From 1872 to 1877 there had been essentially a dual government, as Democrats rejected the election of Republicans. During this period election cycle violence continued to increase as white Democrats sought to suppress the black Republican vote. Louisiana was torn, not unlike during the Civil war, with battles between the Radical Republicans and the Southern Democrats. With the Democrats resumption of power in 1877, the Solid South coalition was formed. The period of time from 1868 to 1879 was marked with violence against freedmen, as seen in the First Battle of the Cabildo (March 5, 1873) and the Colfax massacre April 13, 1873), both events that arose from the disputed gubernatorial election of 1872. Charges related to the Colfax events reached the US Supreme Court. In United States v. Cruikshank (1876), it supported federal restrictions on the civil freedoms supposedly guaranteed by the Bill of Rights of the Constitution of the United States and the Louisiana Constitution. It denied African-American citizens the constitutional rights of the Fourteenth Amendment and the right to bear arms.

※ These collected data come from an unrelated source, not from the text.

(** [main] can end in an exception of the engine or in the [TypeError] of
    [re.escape] on a prefix that is an [int]. *)
Inductive error : Type :=
| Engine (e : exn)
| TypeError.

(** The messages of [main]. *)
Inductive main_note : Type :=
| UsingPrefix (prefix : value)
| Retention (daily weekly monthly yearly : Z)
| CreatingDaily
| ApplyingPolicy.

(** An event of the whole program: one of the engine, or a message of
    [main]. *)
Inductive main_event : Type :=
| Core (e : event)
| Note (n : main_note).

Definition core (t : list main_event) : trace :=
  flat_map (fun e => match e with Core e => [e] | Note _ => [] end) t.

(** A computation of [main]: as [M], over the events of the whole
    program. *)
Definition Run (A : Type) : Type :=
  list main_event -> list main_event * (A + error).

Definition unit_run {A : Type} (a : A) : Run A := fun _ => ([], inl a).

Definition fail {A : Type} (e : error) : Run A := fun _ => ([], inr e).

Definition and_then {A B : Type} (m : Run A) (f : A -> Run B) : Run B :=
  fun h =>
    match m h with
    | (t, inl a) => let (t', r) := f a (h ++ t) in (t ++ t', r)
    | (t, inr e) => (t, inr e)
    end.

(** A computation of the engine inside [main]: it sees the events of the
    engine so far. *)
Definition lift {A : Type} (m : M A) : Run A :=
  fun h =>
    let (t, r) := m (core h) in
    (map Core t,
     match r with Ok a => inl a | Raise e => inr (Engine e) end).

Definition of_outcome {A : Type} (o : outcome A) : Run A :=
  lift (fun _ => ([], o)).

(** [v1] on a message of [main]. *)
Definition note1 (rt : runtime) (n : main_note) : Run unit :=
  fun _ => (if 1 <=? VERBOSITY rt then [Note n] else [], inl tt).

(** [VERBOSITY = args.v] *)
Definition with_verbosity (rt : runtime) (v : Z) : runtime :=
  mkruntime v (exit_ok rt) (output_of rt) (iter_set rt) (iter_set_perm rt).

(** [list_snapshots] on a prefix that is an [int]: the command runs, then
    [re.escape] raises. *)
Definition list_snapshots_int (rt : runtime) (dataset : string)
  : Run (list Snapshot) :=
  and_then (lift (bind (v3 rt (RunningZfsList (zfs_list_cmd dataset)))
                    (fun _ => check_output rt (zfs_list_cmd dataset))))
           (fun _ => fail TypeError).

(** [main], after [parse_args]: [p] is what the parser reads from
    [args.conf], [now_create] and [now_retention] the clock as
    [create_daily_snapshot] and [tiered_retention] read it. *)
Definition main (rt0 : runtime) (p : parsed) (a : args)
    (now_create now_retention : datetime) : Run unit :=
  let rt := with_verbosity rt0 (args_v a) in
  and_then (of_outcome (load_sanoid_conf p)) (fun cfg =>
  and_then (of_outcome (resolve_template cfg (args_dataset a))) (fun sec =>
  let prefix := get_default "snapshot_prefix" (VStr "snappy") sec in
  and_then (of_outcome (int (get_default "daily" (VInt 0) sec))) (fun d =>
  and_then (of_outcome (int (get_default "weekly" (VInt 0) sec))) (fun w =>
  and_then (of_outcome (int (get_default "monthly" (VInt 0) sec))) (fun m =>
  and_then (of_outcome (int (get_default "yearly" (VInt 0) sec))) (fun y =>
  and_then (note1 rt (UsingPrefix prefix)) (fun _ =>
  and_then (note1 rt (Retention d w m y)) (fun _ =>
  match prefix with
  | VInt _ =>
      and_then (list_snapshots_int rt (args_dataset a)) (fun _ =>
      unit_run tt)
  | VStr prefix =>
      let spec := mkRetentionSpec d w m y prefix in
      and_then (lift (list_snapshots rt (args_dataset a) prefix))
        (fun snaps =>
      and_then
        (if args_create a then
           and_then (note1 rt CreatingDaily) (fun _ =>
           and_then (lift (create_daily_snapshot rt (args_dataset a) prefix
                             snaps (args_dry a) now_create)) (fun _ =>
           lift (list_snapshots rt (args_dataset a) prefix)))
         else unit_run snaps) (fun snaps =>
      and_then (note1 rt ApplyingPolicy) (fun _ =>
      lift (tiered_retention rt snaps spec (args_dry a) now_retention))))
  end)))))))).

End Cli.

(* ================================================================== *)
(** * Facts about the calendar *)
(* ================================================================== *)

Module CalendarFacts.
Import Calendar.

Lemma days_before_year_succ (y : Z) :
  days_before_year (y + 1)
  = days_before_year y + 365 + (if is_leap y then 1 else 0).
Proof.
  unfold days_before_year, is_leap.
  replace (y + 1 - 1) with y by lia.
  destruct (y mod 4 =? 0) eqn:E4; destruct (y mod 100 =? 0) eqn:E100;
    destruct (y mod 400 =? 0) eqn:E400; simpl;
    rewrite ?Z.eqb_eq, ?Z.eqb_neq in *; Z.div_mod_to_equations; lia.
Qed.

Lemma days_before_year_mono (a b : Z) :
  a <= b -> days_before_year a <= days_before_year b.
Proof.
  unfold days_before_year. intros. Z.div_mod_to_equations. lia.
Qed.

Lemma month_cases (m : Z) :
  1 <= m <= 12 ->
  m = 1 \/ m = 2 \/ m = 3 \/ m = 4 \/ m = 5 \/ m = 6 \/ m = 7 \/ m = 8
  \/ m = 9 \/ m = 10 \/ m = 11 \/ m = 12.
Proof. lia. Qed.

Ltac each_month m H :=
  destruct (month_cases m H) as
    [?|[?|[?|[?|[?|[?|[?|[?|[?|[?|[?|?]]]]]]]]]]]; subst m.

(** Reads the entries of the month tables. *)
Ltac read_tables :=
  repeat match goal with
         | |- context [nth ?n ?l ?d] =>
             let v := eval vm_compute in (nth n l d) in
             change (nth n l d) with v
         end;
  cbn.

(** A month ends within its year. *)
Lemma month_within_year (y m : Z) :
  1 <= m <= 12 ->
  0 <= days_before_month y m
  /\ days_before_month y m + days_in_month y m
     <= 365 + (if is_leap y then 1 else 0).
Proof.
  intros H. unfold days_before_month, days_in_month.
  each_month m H; destruct (is_leap y); read_tables; lia.
Qed.

(** A month ends before a later month of the year starts. *)
Lemma month_before_month (y m1 m2 : Z) :
  1 <= m1 -> m1 < m2 -> m2 <= 12 ->
  days_before_month y m1 + days_in_month y m1 <= days_before_month y m2.
Proof.
  intros H1 H H2.
  assert (B1 : 1 <= m1 <= 12) by lia.
  assert (B2 : 1 <= m2 <= 12) by lia.
  unfold days_before_month, days_in_month.
  each_month m1 B1; each_month m2 B2; try lia;
    destruct (is_leap y); read_tables; lia.
Qed.

Lemma valid_date_bounds (y m d : Z) :
  valid_date y m d = true ->
  1 <= y <= 9999 /\ 1 <= m <= 12 /\ 1 <= d <= days_in_month y m.
Proof.
  unfold valid_date, MINYEAR, MAXYEAR.
  rewrite !andb_true_iff, !Z.leb_le. lia.
Qed.

Lemma valid_time_bounds (h mi s us : Z) :
  valid_time h mi s us = true ->
  0 <= h <= 23 /\ 0 <= mi <= 59 /\ 0 <= s <= 59 /\ 0 <= us <= 999999.
Proof.
  unfold valid_time. rewrite !andb_true_iff, !Z.leb_le. lia.
Qed.

(** The ordinal grows with the date. *)
Lemma ymd2ord_lt (y1 m1 d1 y2 m2 d2 : Z) :
  valid_date y1 m1 d1 = true -> valid_date y2 m2 d2 = true ->
  tuple_cmp [y1; m1; d1] [y2; m2; d2] = Lt ->
  ymd2ord y1 m1 d1 < ymd2ord y2 m2 d2.
Proof.
  intros V1 V2 C.
  apply valid_date_bounds in V1, V2.
  destruct V1 as (Y1 & M1 & D1), V2 as (Y2 & M2 & D2).
  pose proof (month_within_year y1 m1 M1) as [P1 E1].
  pose proof (month_within_year y2 m2 M2) as [P2 E2].
  unfold ymd2ord. cbn in C.
  destruct (Z.compare_spec y1 y2) as [Ey|Ly|Gy]; try discriminate.
  - subst y2.
    destruct (Z.compare_spec m1 m2) as [Em|Lm|Gm]; try discriminate.
    + subst m2.
      destruct (Z.compare_spec d1 d2); try discriminate. lia.
    + pose proof (month_before_month y1 m1 m2). lia.
  - pose proof (days_before_year_succ y1).
    pose proof (days_before_year_mono (y1 + 1) y2).
    destruct (is_leap y1); lia.
Qed.

(** Microseconds since the start of day 0 of the ordinal. *)
Definition stamp (t : datetime) : Z :=
  (toordinal t * 86400 + (second t + minute t * 60 + hour t * 3600)) * 1000000
  + microsecond t.

Lemma days_of_sub (a b : datetime) :
  days (datetime_sub a b) = (stamp a - stamp b) / 86400000000.
Proof.
  unfold datetime_sub, timedelta_new, stamp. cbn [days].
  f_equal. ring.
Qed.

Lemma valid_datetime_bounds (t : datetime) :
  valid_datetime t = true ->
  valid_date (year t) (month t) (day t) = true
  /\ 0 <= hour t <= 23 /\ 0 <= minute t <= 59 /\ 0 <= second t <= 59
  /\ 0 <= microsecond t <= 999999.
Proof.
  unfold valid_datetime. rewrite andb_true_iff. intros [D T].
  apply valid_time_bounds in T. tauto.
Qed.

(** The order of [datetime] is the order of time. *)
Lemma stamp_lt (a b : datetime) :
  valid_datetime a = true -> valid_datetime b = true ->
  datetime_cmp a b = Lt -> stamp a < stamp b.
Proof.
  intros Va Vb C.
  apply valid_datetime_bounds in Va, Vb.
  destruct Va as (Da & Ha & Ma & Sa & Ua), Vb as (Db & Hb & Mb & Sb & Ub).
  unfold stamp, toordinal.
  pose proof (ymd2ord_lt _ _ _ _ _ _ Da Db) as O.
  unfold datetime_cmp, fields in C. cbn in C, O.
  destruct (Z.compare_spec (year a) (year b)) as [Ey|?|?]; try discriminate;
    [rewrite Ey in *|specialize (O eq_refl); lia].
  destruct (Z.compare_spec (month a) (month b)) as [Em|?|?]; try discriminate;
    [rewrite Em in *|specialize (O eq_refl); lia].
  destruct (Z.compare_spec (day a) (day b)) as [Ed|?|?]; try discriminate;
    [rewrite Ed in *|specialize (O eq_refl); lia].
  clear O.
  destruct (Z.compare_spec (hour a) (hour b)); try discriminate; [|lia].
  destruct (Z.compare_spec (minute a) (minute b)); try discriminate; [|lia].
  destruct (Z.compare_spec (second a) (second b)); try discriminate; [|lia].
  destruct (Z.compare_spec (microsecond a) (microsecond b)); try discriminate.
  lia.
Qed.

End CalendarFacts.

(* ================================================================== *)
(** * Facts about [sorted] and the order of keys *)
(* ================================================================== *)

Module SortFacts.
Import PySort.

Lemma last_item_In {A : Type} (l : list A) (b : A) :
  last_item l = Some b -> In b l.
Proof.
  induction l as [|x [|y l'] IH]; intros E; try discriminate.
  - injection E as ->. now left.
  - right. now apply IH.
Qed.

Lemma last_item_nonempty {A : Type} (l : list A) :
  l <> [] -> exists b, last_item l = Some b.
Proof.
  induction l as [|x [|y l'] IH]; intros N; try congruence.
  - now exists x.
  - apply IH. discriminate.
Qed.

Section SortedFacts.
Context {A K : Type} (key : A -> K) (lt : K -> K -> bool).

Lemma insert_perm (x : A) (l : list A) :
  Permutation (insert key lt x l) (x :: l).
Proof.
  induction l as [|y l IH]; cbn; [reflexivity|].
  destruct (lt (key y) (key x)); [|reflexivity].
  rewrite IH. apply perm_swap.
Qed.

Lemma sorted_perm (l : list A) : Permutation (sorted key lt l) l.
Proof.
  induction l as [|x l IH]; cbn; [reflexivity|].
  rewrite insert_perm. now constructor.
Qed.

Lemma sorted_In (x : A) (l : list A) : In x (sorted key lt l) <-> In x l.
Proof.
  split; apply Permutation_in; [|symmetry]; apply sorted_perm.
Qed.

Lemma sorted_nonempty (l : list A) : l <> [] -> sorted key lt l <> [].
Proof.
  intros N E. apply N.
  pose proof (sorted_perm l) as P. rewrite E in P.
  now apply Permutation_nil.
Qed.

Lemma insert_nonempty (x : A) (l : list A) : insert key lt x l <> [].
Proof. destruct l as [|y l]; cbn; [|destruct (lt (key y) (key x))]; easy. Qed.

Lemma last_item_cons (y : A) (l : list A) :
  l <> [] -> last_item (y :: l) = last_item l.
Proof. now destruct l. Qed.

(** An element smaller than none of the rest goes to the end ... *)
Lemma insert_above_all (x : A) (l : list A) :
  (forall y, In y l -> lt (key y) (key x) = true) ->
  insert key lt x l = l ++ [x].
Proof.
  induction l as [|y l IH]; intros H; cbn; [reflexivity|].
  rewrite (H y (or_introl eq_refl)). f_equal.
  apply IH. intros z Hz. apply H. now right.
Qed.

The Coushatta Massacre (1874), the Battle of Liberty Place (September 14, 1874), and the Second Battle of the Cabildo (January 1877), are instances of whites attacking blacks that involved the Redeemers and the White League, an insurgent paramilitary group.

The Freedmen's Bureau had reported a multitude of physical attacks on freedmen and their supporters in Louisiana from 1865 to 1868, when the Bureau was closed and no authority recorded this data. After the Bureau closed in 1872, atrocities were largely buried by local communities and seldom taken to court. Federal courts, as well as the Louisiana Supreme Court and the U.S. Supreme Court, did not generally hear charges at the state level. Following the end of Reconstruction, the rate of lynchings of blacks increased, reaching a peak at the end of the 19th century, when Louisiana and other southern states passed new constitutions and laws to effectively disenfranchise African Americans.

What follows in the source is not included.